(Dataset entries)
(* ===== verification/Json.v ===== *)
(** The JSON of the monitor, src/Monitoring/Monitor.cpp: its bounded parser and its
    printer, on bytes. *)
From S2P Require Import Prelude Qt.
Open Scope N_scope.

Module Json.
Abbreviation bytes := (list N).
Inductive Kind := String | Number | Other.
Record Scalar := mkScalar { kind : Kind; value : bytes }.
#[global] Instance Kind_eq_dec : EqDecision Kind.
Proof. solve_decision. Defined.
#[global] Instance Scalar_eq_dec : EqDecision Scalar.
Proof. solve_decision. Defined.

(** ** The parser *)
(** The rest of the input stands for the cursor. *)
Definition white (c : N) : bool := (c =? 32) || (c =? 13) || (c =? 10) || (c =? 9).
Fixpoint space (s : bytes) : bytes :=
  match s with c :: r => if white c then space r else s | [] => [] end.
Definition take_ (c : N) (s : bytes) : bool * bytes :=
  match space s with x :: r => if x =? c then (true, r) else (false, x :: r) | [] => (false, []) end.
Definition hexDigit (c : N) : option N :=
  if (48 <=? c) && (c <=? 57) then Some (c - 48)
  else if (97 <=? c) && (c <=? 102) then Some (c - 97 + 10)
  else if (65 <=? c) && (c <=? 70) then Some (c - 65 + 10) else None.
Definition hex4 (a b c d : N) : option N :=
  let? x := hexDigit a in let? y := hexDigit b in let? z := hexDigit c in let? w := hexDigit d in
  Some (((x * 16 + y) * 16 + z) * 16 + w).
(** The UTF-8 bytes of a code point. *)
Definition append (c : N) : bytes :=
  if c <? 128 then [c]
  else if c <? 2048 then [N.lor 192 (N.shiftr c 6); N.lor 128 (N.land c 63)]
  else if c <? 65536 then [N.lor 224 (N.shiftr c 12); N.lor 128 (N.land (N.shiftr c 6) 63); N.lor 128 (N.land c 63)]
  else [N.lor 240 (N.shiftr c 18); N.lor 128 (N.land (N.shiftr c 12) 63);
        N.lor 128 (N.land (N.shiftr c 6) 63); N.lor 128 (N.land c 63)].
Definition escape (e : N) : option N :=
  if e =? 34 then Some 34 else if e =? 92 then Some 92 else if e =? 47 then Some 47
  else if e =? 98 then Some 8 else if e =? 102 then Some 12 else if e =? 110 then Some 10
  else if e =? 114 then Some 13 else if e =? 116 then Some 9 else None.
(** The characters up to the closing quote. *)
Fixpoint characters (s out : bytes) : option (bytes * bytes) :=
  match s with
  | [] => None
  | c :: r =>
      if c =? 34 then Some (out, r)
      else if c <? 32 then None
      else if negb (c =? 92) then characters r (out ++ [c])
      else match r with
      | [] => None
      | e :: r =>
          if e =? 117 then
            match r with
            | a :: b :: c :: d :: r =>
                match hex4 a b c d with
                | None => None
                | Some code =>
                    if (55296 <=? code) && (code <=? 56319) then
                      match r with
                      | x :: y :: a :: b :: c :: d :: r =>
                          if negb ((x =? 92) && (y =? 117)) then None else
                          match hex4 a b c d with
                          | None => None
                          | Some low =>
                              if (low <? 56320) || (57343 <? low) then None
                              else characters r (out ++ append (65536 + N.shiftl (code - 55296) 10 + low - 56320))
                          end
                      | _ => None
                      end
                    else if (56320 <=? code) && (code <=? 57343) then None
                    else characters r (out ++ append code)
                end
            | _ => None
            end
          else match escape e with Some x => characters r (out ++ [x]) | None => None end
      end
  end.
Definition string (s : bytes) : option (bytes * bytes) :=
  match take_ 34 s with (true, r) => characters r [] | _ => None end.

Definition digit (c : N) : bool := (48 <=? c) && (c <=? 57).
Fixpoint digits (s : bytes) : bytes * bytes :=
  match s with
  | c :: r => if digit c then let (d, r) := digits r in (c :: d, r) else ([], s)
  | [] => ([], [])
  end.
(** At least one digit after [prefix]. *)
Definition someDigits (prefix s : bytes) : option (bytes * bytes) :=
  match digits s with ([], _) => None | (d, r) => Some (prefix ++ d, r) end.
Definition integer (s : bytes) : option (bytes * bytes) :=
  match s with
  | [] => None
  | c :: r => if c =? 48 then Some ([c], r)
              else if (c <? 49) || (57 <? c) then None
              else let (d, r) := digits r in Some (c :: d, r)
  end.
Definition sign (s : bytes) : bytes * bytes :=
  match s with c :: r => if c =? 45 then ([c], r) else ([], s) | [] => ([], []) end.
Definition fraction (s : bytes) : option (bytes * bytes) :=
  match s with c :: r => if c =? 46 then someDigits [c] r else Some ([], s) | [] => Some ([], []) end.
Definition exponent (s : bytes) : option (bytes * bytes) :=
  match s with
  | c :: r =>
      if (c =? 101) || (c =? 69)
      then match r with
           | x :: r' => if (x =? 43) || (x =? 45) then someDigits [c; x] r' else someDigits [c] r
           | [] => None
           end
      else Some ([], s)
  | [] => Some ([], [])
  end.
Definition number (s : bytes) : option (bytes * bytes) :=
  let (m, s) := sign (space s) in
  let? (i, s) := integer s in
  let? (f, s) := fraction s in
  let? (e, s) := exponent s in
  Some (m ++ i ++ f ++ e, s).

Task prompt: The lines from the one containing "then match r with" through the last line of the records are to be transcribed exactly, with nothing else added.

Your solution:
      then match r with
           | x :: r' => if (x =? 43) || (x =? 45) then someDigits [c; x] r' else someDigits [c] r
           | [] => None
           end
      else Some ([], s)
  | [] => Some ([], [])
  end.
Definition number (s : bytes) : option (bytes * bytes) :=
  let (m, s) := sign (space s) in
  let? (i, s) := integer s in
  let? (f, s) := fraction s in
  let? (e, s) := exponent s in
  Some (m ++ i ++ f ++ e, s).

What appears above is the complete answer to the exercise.